Galiani is één van de laatste ontdekkingen die hij doet. De harlekijn met de kop van Machiavelli verdringt Voltaire in Nietzsches spiegelparadijs, en gaat met zijn één meter vijftig naast de giganten Goethe, Napoleon, Caesar en Alexander staan. De Ubermensch als hottentot.
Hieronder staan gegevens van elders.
(** C5, amended.  For each of the first two numeric columns of the type map
    with at least three values, the trend rule skips emission whenever the
    first-half mean is not positive (zero, negative or NaN); when it is
    positive, the rule computes [change_pct = ((mean(second) - mean(first))
    / mean(first)) * 100] in double precision, each operation rounded, and
    emits a trend observation exactly when the computed [|change_pct|]
    exceeds 10, upward when [change_pct > 0], with [|change_pct|] as
    magnitude.  The means are the doubles that [np.mean] returns. *)
Theorem trend_emitted_iff_positive_base
    (np_mean : list (option Q) -> Float64.t)
    (frame : DataFrame) (column_types : StatsEngine.TypeMap)
    (out : list Insight) (col : string) (values : list (option Q)) :
  _analyze_trends np_mean frame column_types [] = Ok out ->
  In col (firstn 2 (StatsEngine.cols_of_type numeric column_types)) ->
  getitem frame col = Ok (NumCol values) ->
  3 <= List.length values ->
  let f := np_mean (firstn (List.length values / 2) values) in
  let s := np_mean (skipn (List.length values / 2) values) in
  let change :=
    Float64.mul (Float64.div (Float64.sub s f) f) (Float64.of_Z 100) in
  ((exists up mag, In (Trend col up mag) out)
   <-> Float64.gt f (Float64.of_Z 0) = true
       /\ Float64.gt (Float64.abs change) (Float64.of_Z 10) = true)
  /\ (forall up mag, In (Trend col up mag) out ->
        up = Float64.gt change (Float64.of_Z 0) /\ mag = Float64.abs change).
Proof.
  intros Hrun Hcol Hget Hlen f s change.
  apply (for_each_emits _ (trend_rule_appends np_mean frame)) in Hrun.
  simpl in Hrun. subst out.
  pose proof (trend_emitted_numeric np_mean frame col values Hget Hlen) as Hem.
  cbv zeta in Hem. fold f s in Hem. fold (change_pct f s) in change.
  fold change in Hem. clearbody change f s.
  assert (Hown : forall up mag,
            In (Trend col up mag)
               (flat_map (emitted (trend_rule np_mean frame))
                  (firstn 2 (StatsEngine.cols_of_type numeric column_types)))
            <-> In (Trend col up mag) (emitted (trend_rule np_mean frame) col)).
  { intros up mag. rewrite in_flat_map. split.
    - intros (c & _ & Hin).
      destruct (trend_emitted_shape _ _ _ _ Hin) as (? & ? & [= <-]). exact Hin.
    - intro Hin. now exists col. }
  split.
  - split.
    + intros (up & mag & Hin). apply Hown in Hin. rewrite Hem in Hin.
      destruct (Float64.gt f _); [|destruct Hin].
      destruct (Float64.gt (Float64.abs change) _); [|destruct Hin].
      now split.
    + intros [Hpos Hbig].
      exists (Float64.gt change (Float64.of_Z 0)), (Float64.abs change).
      apply Hown. rewrite Hem, Hpos, Hbig. now left.
  - intros up mag Hin. apply Hown in Hin. rewrite Hem in Hin.
    destruct (Float64.gt f _); [|destruct Hin].
    destruct (Float64.gt (Float64.abs change) _); [|destruct Hin].
    destruct Hin as [[= <- <-]|[]]. now split.
Qed.

Lemma trend_emitted_iff_positive_base_witness :
  exists out,
    _analyze_trends Samples.mean64 Samples.doubled
      (Samples.all_numeric Samples.doubled) [] = Ok out
    /\ In "y" (firstn 2 (StatsEngine.cols_of_type numeric
                           (Samples.all_numeric Samples.doubled)))
    /\ getitem Samples.doubled "y" = Ok (NumCol (map Samples.num [2; 4; 6; 8]%Z))
    /\ 3 <= List.length (map Samples.num [2; 4; 6; 8]%Z)
    /\ Samples.mean64 (map Samples.num [2; 4]%Z) = Float64.of_Z 3
    /\ Samples.mean64 (map Samples.num [6; 8]%Z) = Float64.of_Z 7
    /\ exists up mag, In (Trend "y" up mag) out.
Proof.
  assert (Hrun : exists out,
             _analyze_trends Samples.mean64 Samples.doubled
               (Samples.all_numeric Samples.doubled) [] = Ok out)
    by (eexists; vm_compute; reflexivity).
  destruct Hrun as [out Hrun]. exists out.
  assert (Hcol : In "y" (firstn 2 (StatsEngine.cols_of_type numeric
                                     (Samples.all_numeric Samples.doubled))))
    by (simpl; auto).
  assert (Hget : getitem Samples.doubled "y"
                 = Ok (NumCol (map Samples.num [2; 4; 6; 8]%Z))) by reflexivity.
  assert (Hlen : 3 <= List.length (map Samples.num [2; 4; 6; 8]%Z))
    by (simpl; lia).
  repeat (split; [assumption|]).
  split; [vm_compute; reflexivity|]. split; [vm_compute; reflexivity|].
  apply (proj2 (proj1 (trend_emitted_iff_positive_base Samples.mean64
                         Samples.doubled (Samples.all_numeric Samples.doubled)
                         out "y" _ Hrun Hcol Hget Hlen))).
  split; vm_compute; reflexivity.
Defined.

(** The losses of [losses] double from a first-half mean of -10 to a
    second-half mean of -20: the first-half mean is not zero, the change is
    100 percent, and the rule emits nothing. *)
Lemma doubling_losses_show_no_trend :
  exists values,
    getitem Samples.losses "balance" = Ok (NumCol values)
    /\ 3 <= List.length values
    /\ Samples.mean64 (firstn (List.length values / 2) values)
       = Float64.of_Z (-10)
    /\ Samples.mean64 (skipn (List.length values / 2) values)
       = Float64.of_Z (-20)
    /\ Float64.eqb (Float64.of_Z (-10)) (Float64.of_Z 0) = false
    /\ change_pct (Float64.of_Z (-10)) (Float64.of_Z (-20)) = Float64.of_Z 100
    /\ Float64.gt (Float64.abs (Float64.of_Z 100)) (Float64.of_Z 10) = true
    /\ _analyze_trends Samples.mean64 Samples.losses
         (Samples.all_numeric Samples.losses) [] = Ok [].
Proof.
  eexists. split; [reflexivity|]. split; [simpl; lia|].
  repeat split; vm_compute; reflexivity.
Qed.

(** The rounding decides at the threshold.  The exact change of
    [4, 3, 3 | 3, 3, 3] is -10 percent, which is not beyond the threshold;
    the first-half mean 10/3 is rounded, and the computed change is a
    little beyond -10, so the rule emits a downward trend. *)
Lemma rounding_tips_the_threshold :
  exists mag,
    _analyze_trends Samples.mean64 MoreSamples.settling
      (Samples.all_numeric MoreSamples.settling) []
    = Ok [Trend "level" false mag]
    /\ Float64.gt mag (Float64.of_Z 10) = true.
Proof.
  eexists. split; vm_compute; reflexivity.
Qed.

(** ** The closing summary and the cap *)

Lemma in_firstn {A : Type} (n : nat) (l : list A) (x : A) :
  In x (firstn n l) -> In x l.
Proof.
  intro H. rewrite <- (firstn_skipn n l). apply in_or_app. now left.
Qed.

Lemma emitted_not_summary {A : Type}
    (body : list Insight -> A -> result (list Insight)) (xs : list A) :
  (forall x o, In o (emitted body x) -> not_summary o) ->
  Forall not_summary (flat_map (emitted body) xs).
Proof.
  intro H. apply Forall_forall. intros o Ho.
  apply in_flat_map in Ho. destruct Ho as (x & _ & Ho). exact (H x o Ho).
Qed.

Lemma numeric_not_summary item o :
  In o (emitted numeric_rule item) -> not_summary o.
Proof.
  destruct item as [col st]. intros H r c.
  destruct (numeric_emitted_shape _ _ _ H) as [_ [(? & ? & ? & ->)|(? & ? & ->)]];
    discriminate.
Qed.

Lemma categorical_not_summary total_rows item o :
  In o (emitted (categorical_rule total_rows) item) -> not_summary o.
Proof.
  destruct item as [col st]. intros H r c.
  destruct (categorical_emitted_shape _ _ _ _ H) as [(? & ? & ->)|(? & ? & ? & ->)];
    discriminate.
Qed.

Lemma trend_not_summary np_mean frame col o :
  In o (emitted (trend_rule np_mean frame) col) -> not_summary o.
Proof.
  intros H r c.
  destruct (trend_emitted_shape _ _ _ _ H) as (? & ? & ->). discriminate.
Qed.

Lemma analyze_correlations_not_summary stats insights :
  Forall not_summary insights ->
  Forall not_summary (_analyze_correlations stats insights).
Proof.
  intro H. unfold _analyze_correlations.
  destruct (top_correlations_of (Stats.correlations stats)) as [|strongest rest];
    [assumption|].
  destruct (float_gt _ _); [|assumption].
  apply Forall_app. split; [assumption|]. constructor; [|constructor].
  intros r c. discriminate.
Qed.

(** C6, amended.  Whenever the insight engine returns a list, the list has
    at most 7 entries and is the first 7 entries of the observations of the
    first four rules followed by one data-quality observation with the total
    row and column counts.  It therefore holds exactly one data-quality
    observation, as its last entry, when the first four rules emit at most
    6 observations, and none when they emit 7 or more. *)
Theorem insights_capped_and_summary_last
    (np_mean : list (option Q) -> Float64.t)
    (frame : DataFrame) (column_types : StatsEngine.TypeMap) (stats : Stats.t)
    (out : list Insight) :
  generate_insights np_mean frame column_types stats = Ok out ->
  List.length out <= 7
  /\ exists earlier,
       let summary :=
         DataQuality (Overview.total_rows (Stats.overview stats))
                     (Overview.total_columns (Stats.overview stats)) in
       (forall r c, ~ In (DataQuality r c) earlier)
       /\ out = firstn 7 (earlier ++ [summary])
       /\ (List.length earlier <= 6 -> out = earlier ++ [summary])
       /\ (7 <= List.length earlier -> forall r c, ~ In (DataQuality r c) out).
Proof.
  unfold generate_insights. intro H.
  destruct (_analyze_numeric_columns stats []) as [l1|e] eqn:E1;
    cbn [bind] in H; [|discriminate].
  destruct (_analyze_categorical_columns stats l1) as [l2|e] eqn:E2;
    cbn [bind] in H; [|discriminate].
  destruct (_analyze_trends np_mean frame column_types l2) as [l3|e] eqn:E3;
    cbn [bind] in H; [|discriminate].
  assert (Hout : out = firstn 7 (_analyze_data_quality stats
                                   (_analyze_correlations stats l3)))
    by (injection H; intro Hq; symmetry; exact Hq).
  clear H. subst out.
  apply (for_each_emits _ numeric_rule_appends) in E1.
  apply (for_each_emits _ (categorical_rule_appends _)) in E2.
  apply (for_each_emits _ (trend_rule_appends np_mean frame)) in E3.
  assert (H3 : Forall not_summary l3).
  { subst l3 l2 l1. rewrite app_nil_l.
    apply Forall_app. split; [apply Forall_app; split|].
    - apply emitted_not_summary. apply numeric_not_summary.
    - apply emitted_not_summary. apply categorical_not_summary.
    - apply emitted_not_summary. apply trend_not_summary. }
  pose proof (analyze_correlations_not_summary stats l3 H3) as He.
  set (earlier := _analyze_correlations stats l3) in *.
  assert (Hno : forall r c, ~ In (DataQuality r c) earlier).
  { intros r c Hin. rewrite Forall_forall in He. exact (He _ Hin r c eq_refl). }
  unfold _analyze_data_quality.
  split; [apply firstn_le_length|].
  exists earlier. cbv zeta. split; [exact Hno|]. split; [reflexivity|]. split.
  - intro Hlen. apply firstn_all2. rewrite length_app. simpl. lia.
  - intros Hlen r c Hin. rewrite firstn_app in Hin.
    replace (7 - List.length earlier) with 0 in Hin by lia.
    rewrite firstn_0, app_nil_r in Hin. apply in_firstn in Hin.
    exact (Hno r c Hin).
Qed.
Een opgewekt monster is meer waard dan een vervelende sentimenteel.
De opgewekte Galiani, die schitterde op de scène van zijn eeuw, nooit verveelde en baanbrekend economisch werk afleverde dat effectieve, nuttige verbeteringen aanbracht, is vergeten. De onhandige Nietzsche die vrolijk wou zijn maar het niet was, is wereldberoemd. Het is niet eerlijk.
| |
II. Nietzsche in een doos
voor Benjamin Biebuyck
Is dat alles wat je over deze filosoof te zeggen hebt? Je maakt je er van af door een lans te breken voor een Italiaanse hottentot-econoom met wie Nietzsche had willen converseren in een salon. Je bladert in andermans boeken en speelt voyeur. Waar blijft je bijdrage tot het begrijpen van Nietzsche? Jouw interpretatie van de Ewige Wiederkehr b.v., de kluif van de Nietzsche-exegese?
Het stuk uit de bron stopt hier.